Критерии отсрочки введения последующих доз:
Если у субъектов есть какие-либо из следующих признаков до введения последующих доз, вакцинация будет отложена. При том же графике иммунизации вторую дозу вакцины вводят на 28-й день после первой вакцинации с временным окном +5 дней:
- Лихорадка в течение 72 часов до введения последующих доз (оральная температура ≥38°C, вероятность заражения SARS-CoV-2 должна быть исключена);
- В случае острых заболеваний перед последующими дозами исследователь должен исключить вероятность заражения SARS-CoV-2 и оценить вероятность кратковременного выздоровления при заболеваниях;
Критерии исключения для последующих доз:
Если перед введением последующих доз у субъекта наблюдается какое-либо из следующих состояний, вакцинация субъекта должна быть прекращена, в то время как другие процедуры исследования могут быть продолжены по усмотрению исследователей:
- Субъекты женского пола детородного возраста, имеющие положительный результат теста на беременность;
- Субъекты с серьезной аллергической реакцией или серьезными побочными эффектами, причинно связанными с вакцинацией после предыдущей вакцинации;
- Другие обстоятельства, расцененные исследователем как несоответствующие получению последующих доз вакцины.
Критерии исключения из исследования
- Субъекты испытывают инвалидность, опасные для жизни побочные эффекты или серьезные побочные эффекты и должны преждевременно выйти из этого исследования из-за лечения или по другим причинам.
- Субъекты подвергаются риску безопасности из-за состояния своего здоровья, которое не позволяет им продолжать участие в этом исследовании.
- Субъекты женского пола забеременеют во время исследования (если была введена хотя бы одна доза, субъект не обязан выходить из этого исследования, но не должен получать последующие дозы. Более того, следует продолжать последующее наблюдение и контрольные визиты);
- Субъекты активно просят выйти из исследования;
- Субъекты считаются непригодными для продолжения участия в этом исследовании по усмотрению исследователя.
Учебный план
Как устроено исследование?
Детали дизайна
- Основная цель: Профилактика
- Распределение: Рандомизированный
- Интервенционная модель: Назначение кроссовера
- Маскировка: Двойной
Оружие и интервенции
Группа участников / Армия |
Вмешательство/лечение |
---|---|
Плацебо Компаратор: Контрольная группа
|
мРНК-вакцина против SARS-CoV-2 изготавливается путем инкапсуляции мРНК, которая кодирует рецептор-связывающий домен (RBD) шиповидного гликопротеина (белок S) SARS-CoV-2 и транскрибируется in vitro с помощью соответствующей ДНК-матрицы. в липидных наночастицах (ЛНЧ). Эта вакцина представлена в виде дисперсии от белого до почти белого цвета для инъекций. Активные вещества: мРНК, кодирующая RBD белка S SARS-CoV-2. Вакцина поставляется в однодозовых предварительно наполненных шприцах с дисперсией 0,5 мл для внутримышечных инъекций. Каждая доза (0,5 мл) вакцины содержит: 15 мкг мРНК, кодирующей RBD гликопротеина шипа (белок S) SARS-CoV-2, 0,339 мг общих липидов (включая липид 9001, холестерин, DSPC, DMG-PEG2000).

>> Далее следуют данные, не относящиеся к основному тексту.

(** The text on its purpose, which is only printed, is left out. *)
Record Workload := mkWorkload {
  wl_name : string;
  wl_seed : Z;
  wl_commands : list Command;
  wl_symbols : SymbolId;
  wl_top_probe_interval : Z
}.

(** ** WorkloadBuilder *)

Definition reduced_quantity (quantity : Quantity) : Quantity := if 1 <? quantity then u32 (quantity - 1) else 1.

Record WorkloadBuilder := mkWorkloadBuilder {
  wb_symbols : SymbolId;
  wb_model : MatchingEngine Book;
  wb_commands : list Command;
  wb_active : list ActiveOrder;
  wb_next_id : OrderId
}.

Definition refresh_active (b : WorkloadBuilder) : WorkloadBuilder :=
  mkWorkloadBuilder (wb_symbols b) (wb_model b) (wb_commands b)
    (concat (map (fun symbol => map (mkActiveOrder symbol) (Engine.resting_orders (wb_model b) symbol)) (seqZ 0 (wb_symbols b))))
    (wb_next_id b).

Definition push (command : Command) (b : WorkloadBuilder) : WorkloadBuilder :=
  refresh_active (mkWorkloadBuilder (wb_symbols b) (Engine.apply (wb_model b) command).2 (wb_commands b ++ [command]) (wb_active b) (wb_next_id b)).

Definition new_builder (symbols : SymbolId) : WorkloadBuilder :=
  fold_left (fun b symbol => push (RegisterSymbol (symbol_name symbol)) b) (seqZ 0 symbols)
    (mkWorkloadBuilder symbols (new_engine Baseline) [] [] 1).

0,9% раствор натрия хлорида, 0,5 мл/фл.
|
Экспериментальный: Исследовательская группа
|
мРНК-вакцина против SARS-CoV-2 изготавливается путем инкапсуляции мРНК, которая кодирует рецептор-связывающий домен (RBD) шиповидного гликопротеина (белок S) SARS-CoV-2 и транскрибируется in vitro с помощью соответствующей ДНК-матрицы. в липидных наночастицах (ЛНЧ). Эта вакцина представлена в виде дисперсии от белого до почти белого цвета для инъекций. Активные вещества: мРНК, кодирующая RBD белка S SARS-CoV-2. Вакцина поставляется в однодозовых предварительно наполненных шприцах с дисперсией 0,5 мл для внутримышечных инъекций. Каждая доза (0,5 мл) вакцины содержит: 15 мкг мРНК, кодирующей RBD гликопротеина шипа (белок S) SARS-CoV-2, 0,339 мг общих липидов (включая липид 9001, холестерин, DSPC, DMG-PEG2000).

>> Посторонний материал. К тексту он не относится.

(* ===== verification/MdFeed.v ===== *)
(** * MdFeed: qsl-mdfeed

    apps/qsl-mdfeed/main.cpp: the publisher of a generated flow over UDP and the
    subscriber that prints it and counts the gaps.  What the kernel answers is an
    [MdIO]; the result of a run is the exit code, the standard output and the
    datagrams handed to the socket. *)
From S2P Require Import Prelude Core Endian Text Book BookSpec OrderBook Command Engine Recovery Feed Flow Fixture.

(** [inet_pton] and [socket]; the results of the calls of [sendto]; whether
    [bind] succeeded, the receive buffer and the port that are reported back; and
    what each [recvfrom] delivers, [None] for a timeout or an error. *)
Record MdIO := mkMdIO {
  mi_parsed : option Z;
  mi_socket : Z;
  mi_sendto : nat -> Z;
  mi_bound : bool;
  mi_granted : option Z;
  mi_port : option Z;
  mi_recv : nat -> option bytes
}.

Record MdResult := mkMdResult { mr_code : Z; mr_out : bytes; mr_sent : list bytes }.

(** ** The command line *)

Definition parse_u64 (s : bytes) : option Z :=
  match from_chars uint64_type s with Converted value [] => Some value | _ => None end.

Definition parse_port (s : bytes) : option Z :=
  match parse_u64 s with Some value => if 65535 <? value then None else Some value | None => None end.

Definition parse_rcvbuf (s : bytes) : option Z :=
  match parse_u64 s with Some value => if 2 ^ 31 - 1 <? value then None else Some value | None => None end.

Definition usage : MdResult := mkMdResult 2 [] [].

(** ** publish *)

(** The UDP publisher as a subscriber, with the datagrams it has sent. *)
Record UdpSub := mkUdpSub { us_udp : UdpPublisher; us_sent : list bytes }.

Definition udp_send (sendto : nat -> Z) (s : UdpSub) (msg : MarketDataMessage) : UdpSub :=
  let '(udp, datagram) := udp_on_market_data (us_udp s) msg (sendto (length (us_sent s))) in
  mkUdpSub udp (us_sent s ++ match datagram with Some b => [b] | None => [] end).

Definition udp_subscriber (sendto : nat -> Z) : Subscriber UdpSub := {| on_market_data := udp_send sendto |}.

(** The loop over the flow. *)
Definition publish_command `{Subscriber Sub} (s : MatchingEngine OrderBook * MarketDataPublisher Sub) (command : Command) :
    MatchingEngine OrderBook * MarketDataPublisher Sub :=
  let '(events, engine) := apply s.1 command in (engine, Feed.publish s.2 engine events).

Definition publish (io : MdIO) (port seed orders : Z) : MdResult :=
  let udp := new_udp_publisher (mi_parsed io) port (mi_socket io) in
  if negb (udp_publisher_good udp) then mkMdResult 1 [] []
  else
    let publisher := Feed.subscribe new_publisher (mkUdpSub udp []) in
    let flow := generate_flow (B := OrderBook) seed 3 (Z.to_nat orders) in
    let '(_, publisher) :=
      fold_left (publish_command (H := udp_subscriber (mi_sendto io))) flow (new_engine Baseline, publisher) in
    mkMdResult 0
      (text "published market data (md_seq up to " ++ to_string (md_seq_ publisher) ++ text ") to 127.0.0.1:" ++ to_string port ++ nl)
      (concat (map us_sent (subscribers_ publisher))).

(** ** subscribe *)

Definition md_line (msg : MarketDataMessage) (gap : Z) : bytes :=
  let flag := if 0 <? gap then text "  [GAP " ++ to_string gap ++ text "]" else [] in
  match msg with
  | MdTrade md_seq symbol price quantity =>
      text "trade   seq=" ++ to_string md_seq ++ text " symbol=" ++ to_string symbol ++
      text " price=" ++ to_string_signed price ++ text " qty=" ++ to_string quantity ++ flag ++ nl
  | MdTopOfBook md_seq symbol _ _ => text "top     seq=" ++ to_string md_seq ++ text " symbol=" ++ to_string symbol ++ flag ++ nl
  end.

Record Listening := mkListening { ls_client : UdpFeedClient; ls_received : Z; ls_idle_ticks : Z; ls_out : bytes }.

(** One iteration; the flag says whether the loop breaks. *)
Definition listen_step (recv : option bytes) (st : Listening) : Listening * bool :=
  match udp_receive (ls_client st) recv with
  | (None, _, client) =>
      let idle_ticks := ls_idle_ticks st + 1 in
      (mkListening client (ls_received st) idle_ticks (ls_out st), 3 <=? idle_ticks)
  | (Some msg, gap, client) => (mkListening client (u64 (ls_received st + 1)) 0 (ls_out st ++ md_line msg gap), false)
  end.

(** [n] iterations are left, and [i] are done. *)
Fixpoint listen (recv : nat -> option bytes) (n i : nat) (st : Listening) : Listening :=
  match n with
  | O => st
  | S n' =>
      let '(st, stop) := listen_step (recv i) st in
      if stop then st else listen recv n' (S i) st
  end.

Definition subscribe (io : MdIO) (port count recv_buffer_bytes : Z) : MdResult :=
  let client := new_udp_feed_client (mi_socket io) (mi_bound io) (mi_granted io) (mi_port io) in
  if uc_fd client <? 0 then mkMdResult 1 [] []
  else
    let rcvbuf := text " (SO_RCVBUF=" ++ to_string_signed (uc_recv_buffer_bytes client) ++ text " bytes)" ++ nl in
    let st := listen (mi_recv io) (Z.to_nat count) 0 (mkListening client 0 0 []) in
    mkMdResult 0
      (text "listening for market data on 127.0.0.1:" ++ to_string (uc_port client) ++ rcvbuf ++
       ls_out st ++
       text "received " ++ to_string (ls_received st) ++ text " datagrams" ++ nl ++
       text "total gaps detected: " ++ to_string (uc_total_gaps (ls_client st)) ++ rcvbuf)
      [].

(** ** main *)

(** An optional argument with its default. *)
Definition arg_or (argv : list bytes) (i : nat) (parse : bytes -> option Z) (value : Z) : option Z :=
  match argv !! i with Some a => parse a | None => Some value end.

Definition run_subscribe (io : MdIO) (argv : list bytes) : MdResult :=
  match parse_port (default [] (argv !! 2%nat)), arg_or argv 3 parse_u64 20, arg_or argv 4 parse_rcvbuf 0 with
  | Some port, Some count, Some rcvbuf => subscribe io port count rcvbuf
  | _, _, _ => usage
  end.

Definition run_publish (io : MdIO) (argv : list bytes) : MdResult :=
  match parse_port (default [] (argv !! 2%nat)), arg_or argv 3 parse_u64 42, arg_or argv 4 parse_u64 200 with
  | Some port, Some seed, Some orders => publish io port seed orders
  | _, _, _ => usage
  end.

Definition mdfeed_main (io : MdIO) (argv : list bytes) : MdResult :=
  if (3 <=? length argv)%nat && bool_decide (argv !! 1%nat = Some (text "subscribe")) then run_subscribe io argv
  else if (3 <=? length argv)%nat && bool_decide (argv !! 1%nat = Some (text "publish")) then run_publish io argv
  else usage.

0,9% раствор натрия хлорида, 0,5 мл/фл.
|
Что измеряет исследование?
Первичные показатели результатов
Мера результата |
Мера Описание |
Временное ограничение |
---|---|---|
Первичная конечная точка эффективности, измеряемая уровнем заболеваемости (человеко-год) случаев COVID-19
Временное ограничение: Через 14 дней после полной серии
|
Уровень заболеваемости (человеко-год) случаев COVID-19, собранных через 14 дней после полной серии исследований у субъектов в возрасте 18 лет и старше.
|
Через 14 дней после полной серии
|
Первичная конечная точка безопасности, измеряемая частотой нежелательных явлений
Временное ограничение: В течение 28 дней после каждой вакцинации
|
Показатели частоты нежелательных явлений, наблюдаемых у всех субъектов в течение 28 дней после каждой вакцинации;
|
В течение 28 дней после каждой вакцинации
|
Первичная конечная точка безопасности, измеряемая частотой серьезных нежелательных явлений.

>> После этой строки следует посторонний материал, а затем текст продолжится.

(* ===== verification/GatewayApp.v ===== *)
(** * GatewayApp: qsl-gateway

    apps/qsl-gateway/main.cpp: the command line, the engine with its two symbols
    and the choice of the server.  The result of a run is the exit code, the
    standard output and the gateway's engine. *)
From S2P Require Import Prelude Core Endian Text Book BookSpec OrderBook Command Engine Gateway Fixture Sys Epoll Tcp.

(** ** std::stoul *)

(** [isspace] in the C locale. *)
Definition is_space (c : Z) : bool := (c =? 32) || ((9 <=? c) && (c <=? 13)).

Fixpoint skip_space (s : bytes) : bytes :=
  match s with
  | c :: s' => if is_space c then skip_space s' else s
  | [] => []
  end.

(** The optional sign: whether it is a minus, and the characters after it. *)
Definition sign (s : bytes) : bool * bytes :=
  match s with
  | c :: s' => if c =? 45 then (true, s') else if c =? 43 then (false, s') else (false, s)
  | [] => (false, [])
  end.

(** The value and the number of characters consumed; [None] when it throws, for
    want of a digit or because the magnitude does not fit.  A minus sign negates
    the value modulo 2^64. *)
Definition stoul (s : bytes) : option (Z * nat) :=
  let '(negative, s1) := sign (skip_space s) in
  match span_digits s1 with
  | ([], _) => None
  | (ds, rest) =>
      if digits_value ds <? 2 ^ 64
      then Some (u64 (if negative then - digits_value ds else digits_value ds), (length s - length rest)%nat)
      else None
  end.

(** ** The command line *)

Record GatewayArgs := mkGatewayArgs { ga_port : Z; ga_use_epoll : bool; ga_port_set : bool }.

(** One argument; [None] is the usage error. *)
Definition gateway_arg (st : GatewayArgs) (arg : bytes) : option GatewayArgs :=
  if bool_decide (arg = text "--epoll") then Some (mkGatewayArgs (ga_port st) true (ga_port_set st))
  else
    let '(value, consumed) := match stoul arg with Some r => r | None => (0, 0%nat) end in
    if ga_port_set st || negb (consumed =? length arg)%nat || (65535 <? value) then None
    else Some (mkGatewayArgs value (ga_use_epoll st) true).

Fixpoint gateway_args_loop (st : GatewayArgs) (args : list bytes) : option GatewayArgs :=
  match args with
  | [] => Some st
  | arg :: args' => match gateway_arg st arg with Some st' => gateway_args_loop st' args' | None => None end
  end.

Definition gateway_args (argv : list bytes) : option GatewayArgs :=
  gateway_args_loop (mkGatewayArgs 9009 false false) (tail argv).

(** ** main *)

(** The default member initializers of the options. *)
Definition default_epoll_options : EpollServerOptions := mkEpollServerOptions 64 50 (2 ^ 20) (8 * 2 ^ 20) 64.
Definition default_tcp_options : TcpServerOptions := mkTcpServerOptions (8 * 2 ^ 20) 128 0 0.

(** [EpollServer::supported] on Linux. *)
Definition supported : bool := true.

Definition gateway_engine : MatchingEngine OrderBook :=
  let engine := new_engine Baseline in
  let engine := (register_symbol engine "AAPL").2 in
  (register_symbol engine "MSFT").2.

Definition gateway_config : RiskConfig := mkRiskConfig 1000000 1000000000.

Definition exit_code (ok : bool) : Z := if ok then 0 else 1.

(** [schedule] is the order in which the threads of the threaded server run; no
    exit code means that it is still serving when the schedule ends. *)
Definition gateway_main (argv : list bytes) (schedule : list Thread) : Sys (option Z * bytes * MatchingEngine OrderBook) :=
  match gateway_args argv with
  | None => ret (Some 2, [], gateway_engine)
  | Some args =>
      if ga_use_epoll args then
        if negb supported then ret (Some 2, [], gateway_engine)
        else
          let out := text "qsl-gateway epoll listening on 127.0.0.1:" ++ to_string (ga_port args) ++ text " (no auth, localhost only)" ++ nl in
          let! (ok, engine) := Epoll.run gateway_config gateway_engine "127.0.0.1" (ga_port args) default_epoll_options in
          ret (Some (exit_code ok), out, engine)
      else
        let out := text "qsl-gateway listening on 127.0.0.1:" ++ to_string (ga_port args) ++ text " (no auth, localhost only)" ++ nl in
        let! (ok, st) := Tcp.run gateway_config default_tcp_options gateway_engine "127.0.0.1" (ga_port args) schedule in
        ret (exit_code <$> ok, out, ts_gateway st)
  end.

Временное ограничение: Через 7 дней после каждой вакцинации
|
Показатели частоты нежелательных явлений, наблюдаемых у субъектов, включенных в подгруппу реактогенности, в течение 30 минут и через 7 дней после каждой вакцинации.
|
Через 7 дней после каждой вакцинации
|
Вторичные показатели результатов
Мера результата |
Мера Описание |
Временное ограничение |
---|---|---|
Вторичная конечная точка эффективности, измеряемая уровнем заболеваемости (человеко-год) тяжелых и критических случаев COVID-19.
Временное ограничение: Через 14 дней после полной серии
|
Уровень заболеваемости (человеко-год) тяжелыми и критическими случаями COVID-19, зарегистрированными через 14 дней после завершения исследования у субъектов в возрасте 18 лет и старше;
|
Через 14 дней после полной серии
|
Вторичная конечная точка эффективности, измеряемая уровнем заболеваемости (человеко-год) случаев COVID-19, приведших к смерти.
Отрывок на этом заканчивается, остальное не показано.